= Available data =
(** The run either loads everything and goes on to the output stage, or
    stops in a loading stage with nothing written or drawn. *)
Lemma run_shape :
  (exists st3 ms3 ids,
     run CLUB_NAME PLOT web = output_stage PLOT ms3 st3 /\
     str_names ms3 = Some ids /\
     requests st3 =
       roster_url CLUB_NAME ::
       (map (player_page "") ids ++ map (player_page "/stats") ids)%list /\
     stdout st3 = progress CLUB_NAME (length ids) /\
     report st3 = None /\ lines st3 = [] /\ shown st3 = false /\
     Forall complete ms3) \/
  (quiet (fst (run CLUB_NAME PLOT web)) /\
   ((exists e, snd (run CLUB_NAME PLOT web) = Abort e) \/
    snd (run CLUB_NAME PLOT web) = Exit 1)).
Proof.
  unfold run. rewrite script_stages.
  pose proof (loads_roster_stage CLUB_NAME web start clean_start) as L1.
  destruct (roster_stage CLUB_NAME web start) as [st1 [ms1|e|c]] eqn:H1;
    simpl in L1.
  2: { right. rewrite (pbind_abort _ _ _ _ _ H1). simpl.
       destruct L1. split; [done|]. left. by eexists. }
  2: { right. rewrite (pbind_exit _ _ _ _ _ H1). simpl.
       destruct L1 as (-> & ? & _). split; [done|]. by right. }
  rewrite (pbind_done _ _ _ _ _ H1).
  pose proof (loads_profile_stage web ms1 st1 L1) as L2.
  destruct (profile_stage web ms1 st1) as [st2 [ms2|e|c]] eqn:H2;
    simpl in L2.
  2: { right. rewrite (pbind_abort _ _ _ _ _ H2). simpl.
       destruct L2. split; [done|]. left. by eexists. }
  2: { right. rewrite (pbind_exit _ _ _ _ _ H2). simpl.
       destruct L2 as (-> & ? & _). split; [done|]. by right. }
  rewrite (pbind_done _ _ _ _ _ H2).
  pose proof (loads_stats_stage web ms2 st2 L2) as L3.
  destruct (stats_stage web ms2 st2) as [st3 [ms3|e|c]] eqn:H3;
    simpl in L3.
  2: { right. rewrite (pbind_abort _ _ _ _ _ H3). simpl.
       destruct L3. split; [done|]. left. by eexists. }
  2: { right. rewrite (pbind_exit _ _ _ _ _ H3). simpl.
       destruct L3 as (-> & ? & _). split; [done|]. by right. }
  rewrite (pbind_done _ _ _ _ _ H3). left.
  destruct L3 as [_ (Hq1 & Hq2 & Hq3)].
  pose proof (roster_stage_steps _ _ _ _ _ H1) as (R1 & O1 & _).
  pose proof (profile_stage_usernames _ _ _ _ _ H2) as [Hn1 Hu2].
  pose proof (stats_stage_usernames _ _ _ _ _ H3) as [_ Hu3].
  apply profile_stage_steps in H2 as (ids & Hids & R2 & O2 & _ & _ & _ & F2).
  apply stats_stage_steps in H3 as (ids' & Hids' & R3 & O3 & _ & _ & _ & F3).
  rewrite (str_names_usernames _ _ Hu2), Hids in Hids'.
  injection Hids' as <-.
  exists st3, ms3, ids. split; [done|].
  split; [by rewrite (str_names_usernames _ _ Hu3),
                     (str_names_usernames _ _ Hu2)|].
  split; [by rewrite R3, R2, R1, <- app_assoc|].
  split.
  { rewrite O3, O2, O1. simpl. unfold progress.
    by rewrite (str_names_length _ _ Hids). }
  split; [done|]. split; [done|]. split; [done|].
  by eapply complete_all.
Qed.

End Whole.

Lemma rating_vector_length `{Builtins} m v :
  rating_vector m = Ok v -> length v = length rating_names.
Proof.
  unfold rating_vector. intros Hv. apply map_result_Forall2 in Hv.
  apply Forall2_length in Hv. by rewrite <- Hv.
Qed.

Lemma chart_labels `{Builtins} (ms : list member) ids
  (new : list (string * list Z)) :
  str_names ms = Some ids ->
  Forall2 (fun m l =>
             member_uid m = Ok (fst l) /\
             exists m', In m' ms /\ member_uid m' = Ok (fst l) /\
                        rating_vector m' = Ok (snd l)) ms new ->
  map fst new = ids /\
  Forall (fun l => length (snd l) = length rating_names) new.
Proof.
  intros Hn HF. revert ids Hn.
  induction HF as [|m l ms0 new [Hu (m' & _ & _ & Hv)] _ IH]; intros ids Hn.
  - injection Hn as <-. by split.
  - apply str_names_cons in Hn as (s & r & -> & Hs & Hr).
    destruct (IH _ Hr) as [IH1 IH2]. split.
    + simpl. rewrite IH1. f_equal.
      unfold member_uid, member_get in Hu. rewrite Hs in Hu. simpl in Hu.
      by injection Hu as <-.
    + constructor; [by eapply rating_vector_length|done].
Qed.

(** ** Which vector a line of the chart carries *)

Lemma has_uid_iff uid m : has_uid uid m = true <-> member_uid m = Ok uid.
Proof.
  unfold has_uid, member_uid, member_get.
  destruct (m !! "username") as [[| | | |s| |]|]; simpl; try done.
  rewrite String.eqb_eq. split; [by intros ->|by intros [= ->]].
Qed.

Lemma last_named_none uid ms :
  last_named uid ms = None <->
  Forall (fun m => member_uid m <> Ok uid) ms.
Proof.
  induction ms as [|m ms IH]; simpl; [by split|].
  rewrite Forall_cons, <- IH.
  destruct (last_named uid ms) as [l|]; [by split; [|intros [_ ?]]|].
  destruct (has_uid uid m) eqn:Hm.
  - apply has_uid_iff in Hm. by split; [|intros [? _]].
  - split; [|done]. intros _. split; [|done].
    intros Hu. apply has_uid_iff in Hu. congruence.
Qed.

(** [last_named uid ms] is a record of [ms] with the username [uid] that
    no record with that username follows. *)
Lemma last_named_spec uid ms m' :
  last_named uid ms = Some m' <->
  exists before after,
    ms = (before ++ m' :: after)%list /\
    member_uid m' = Ok uid /\
    Forall (fun m => member_uid m <> Ok uid) after.
Proof.
  split.
  - revert m'. induction ms as [|m ms IH]; intros m'; simpl; [done|].
    destruct (last_named uid ms) as [l|] eqn:Hl.
    + intros [= <-].
      destruct (IH l eq_refl) as (before & after & -> & Hu & Ha).
      by exists (m :: before), after.
    + destruct (has_uid uid m) eqn:Hm; [|done]. intros [= <-].
      exists [], ms. split; [done|].
      split; [by apply has_uid_iff|by apply last_named_none].
  - intros (before & after & -> & Hu & Ha).
    induction before as [|b before IH]; simpl.
    + rewrite (proj2 (last_named_none uid after) Ha).
      apply has_uid_iff in Hu. by rewrite Hu.
    + by rewrite IH.
Qed.

Lemma last_named_absent uid ms ids :
  str_names ms = Some ids -> uid ∉ ids -> last_named uid ms = None.
Proof.
  revert ids. induction ms as [|m ms IH]; intros ids Hn Hu; [done|].
  apply str_names_cons in Hn as (s & r & -> & Hs & Hr).
  apply not_elem_of_cons in Hu as [Hne Hu]. simpl.
  rewrite (IH _ Hr Hu). unfold has_uid. rewrite Hs.
  destruct (String.eqb_spec s uid); [by subst|done].
Qed.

= To do =
Each line of the data is to be restated exactly.

= Result below =
(** The run either loads everything and goes on to the output stage, or
    stops in a loading stage with nothing written or drawn. *)
Lemma run_shape :
  (exists st3 ms3 ids,
     run CLUB_NAME PLOT web = output_stage PLOT ms3 st3 /\
     str_names ms3 = Some ids /\
     requests st3 =
       roster_url CLUB_NAME ::
       (map (player_page "") ids ++ map (player_page "/stats") ids)%list /\
     stdout st3 = progress CLUB_NAME (length ids) /\
     report st3 = None /\ lines st3 = [] /\ shown st3 = false /\
     Forall complete ms3) \/
  (quiet (fst (run CLUB_NAME PLOT web)) /\
   ((exists e, snd (run CLUB_NAME PLOT web) = Abort e) \/
    snd (run CLUB_NAME PLOT web) = Exit 1)).
Proof.
  unfold run. rewrite script_stages.
  pose proof (loads_roster_stage CLUB_NAME web start clean_start) as L1.
  destruct (roster_stage CLUB_NAME web start) as [st1 [ms1|e|c]] eqn:H1;
    simpl in L1.
  2: { right. rewrite (pbind_abort _ _ _ _ _ H1). simpl.
       destruct L1. split; [done|]. left. by eexists. }
  2: { right. rewrite (pbind_exit _ _ _ _ _ H1). simpl.
       destruct L1 as (-> & ? & _). split; [done|]. by right. }
  rewrite (pbind_done _ _ _ _ _ H1).
  pose proof (loads_profile_stage web ms1 st1 L1) as L2.
  destruct (profile_stage web ms1 st1) as [st2 [ms2|e|c]] eqn:H2;
    simpl in L2.
  2: { right. rewrite (pbind_abort _ _ _ _ _ H2). simpl.
       destruct L2. split; [done|]. left. by eexists. }
  2: { right. rewrite (pbind_exit _ _ _ _ _ H2). simpl.
       destruct L2 as (-> & ? & _). split; [done|]. by right. }
  rewrite (pbind_done _ _ _ _ _ H2).
  pose proof (loads_stats_stage web ms2 st2 L2) as L3.
  destruct (stats_stage web ms2 st2) as [st3 [ms3|e|c]] eqn:H3;
    simpl in L3.
  2: { right. rewrite (pbind_abort _ _ _ _ _ H3). simpl.
       destruct L3. split; [done|]. left. by eexists. }
  2: { right. rewrite (pbind_exit _ _ _ _ _ H3). simpl.
       destruct L3 as (-> & ? & _). split; [done|]. by right. }
  rewrite (pbind_done _ _ _ _ _ H3). left.
  destruct L3 as [_ (Hq1 & Hq2 & Hq3)].
  pose proof (roster_stage_steps _ _ _ _ _ H1) as (R1 & O1 & _).
  pose proof (profile_stage_usernames _ _ _ _ _ H2) as [Hn1 Hu2].
  pose proof (stats_stage_usernames _ _ _ _ _ H3) as [_ Hu3].
  apply profile_stage_steps in H2 as (ids & Hids & R2 & O2 & _ & _ & _ & F2).
  apply stats_stage_steps in H3 as (ids' & Hids' & R3 & O3 & _ & _ & _ & F3).
  rewrite (str_names_usernames _ _ Hu2), Hids in Hids'.
  injection Hids' as <-.
  exists st3, ms3, ids. split; [done|].
  split; [by rewrite (str_names_usernames _ _ Hu3),
                     (str_names_usernames _ _ Hu2)|].
  split; [by rewrite R3, R2, R1, <- app_assoc|].
  split.
  { rewrite O3, O2, O1. simpl. unfold progress.
    by rewrite (str_names_length _ _ Hids). }
  split; [done|]. split; [done|]. split; [done|].
  by eapply complete_all.
Qed.

End Whole.

Lemma rating_vector_length `{Builtins} m v :
  rating_vector m = Ok v -> length v = length rating_names.
Proof.
  unfold rating_vector. intros Hv. apply map_result_Forall2 in Hv.
  apply Forall2_length in Hv. by rewrite <- Hv.
Qed.

Lemma chart_labels `{Builtins} (ms : list member) ids
  (new : list (string * list Z)) :
  str_names ms = Some ids ->
  Forall2 (fun m l =>
             member_uid m = Ok (fst l) /\
             exists m', In m' ms /\ member_uid m' = Ok (fst l) /\
                        rating_vector m' = Ok (snd l)) ms new ->
  map fst new = ids /\
  Forall (fun l => length (snd l) = length rating_names) new.
Proof.
  intros Hn HF. revert ids Hn.
  induction HF as [|m l ms0 new [Hu (m' & _ & _ & Hv)] _ IH]; intros ids Hn.
  - injection Hn as <-. by split.
  - apply str_names_cons in Hn as (s & r & -> & Hs & Hr).
    destruct (IH _ Hr) as [IH1 IH2]. split.
    + simpl. rewrite IH1. f_equal.
      unfold member_uid, member_get in Hu. rewrite Hs in Hu. simpl in Hu.
      by injection Hu as <-.
    + constructor; [by eapply rating_vector_length|done].
Qed.

(** ** Which vector a line of the chart carries *)

Lemma has_uid_iff uid m : has_uid uid m = true <-> member_uid m = Ok uid.
Proof.
  unfold has_uid, member_uid, member_get.
  destruct (m !! "username") as [[| | | |s| |]|]; simpl; try done.
  rewrite String.eqb_eq. split; [by intros ->|by intros [= ->]].
Qed.

Lemma last_named_none uid ms :
  last_named uid ms = None <->
  Forall (fun m => member_uid m <> Ok uid) ms.
Proof.
  induction ms as [|m ms IH]; simpl; [by split|].
  rewrite Forall_cons, <- IH.
  destruct (last_named uid ms) as [l|]; [by split; [|intros [_ ?]]|].
  destruct (has_uid uid m) eqn:Hm.
  - apply has_uid_iff in Hm. by split; [|intros [? _]].
  - split; [|done]. intros _. split; [|done].
    intros Hu. apply has_uid_iff in Hu. congruence.
Qed.

(** [last_named uid ms] is a record of [ms] with the username [uid] that
    no record with that username follows. *)
Lemma last_named_spec uid ms m' :
  last_named uid ms = Some m' <->
  exists before after,
    ms = (before ++ m' :: after)%list /\
    member_uid m' = Ok uid /\
    Forall (fun m => member_uid m <> Ok uid) after.
Proof.
  split.
  - revert m'. induction ms as [|m ms IH]; intros m'; simpl; [done|].
    destruct (last_named uid ms) as [l|] eqn:Hl.
    + intros [= <-].
      destruct (IH l eq_refl) as (before & after & -> & Hu & Ha).
      by exists (m :: before), after.
    + destruct (has_uid uid m) eqn:Hm; [|done]. intros [= <-].
      exists [], ms. split; [done|].
      split; [by apply has_uid_iff|by apply last_named_none].
  - intros (before & after & -> & Hu & Ha).
    induction before as [|b before IH]; simpl.
    + rewrite (proj2 (last_named_none uid after) Ha).
      apply has_uid_iff in Hu. by rewrite Hu.
    + by rewrite IH.
Qed.

Lemma last_named_absent uid ms ids :
  str_names ms = Some ids -> uid ∉ ids -> last_named uid ms = None.
Proof.
  revert ids. induction ms as [|m ms IH]; intros ids Hn Hu; [done|].
  apply str_names_cons in Hn as (s & r & -> & Hs & Hr).
  apply not_elem_of_cons in Hu as [Hne Hu]. simpl.
  rewrite (IH _ Hr Hu). unfold has_uid. rewrite Hs.
  destruct (String.eqb_spec s uid); [by subst|done].
Qed.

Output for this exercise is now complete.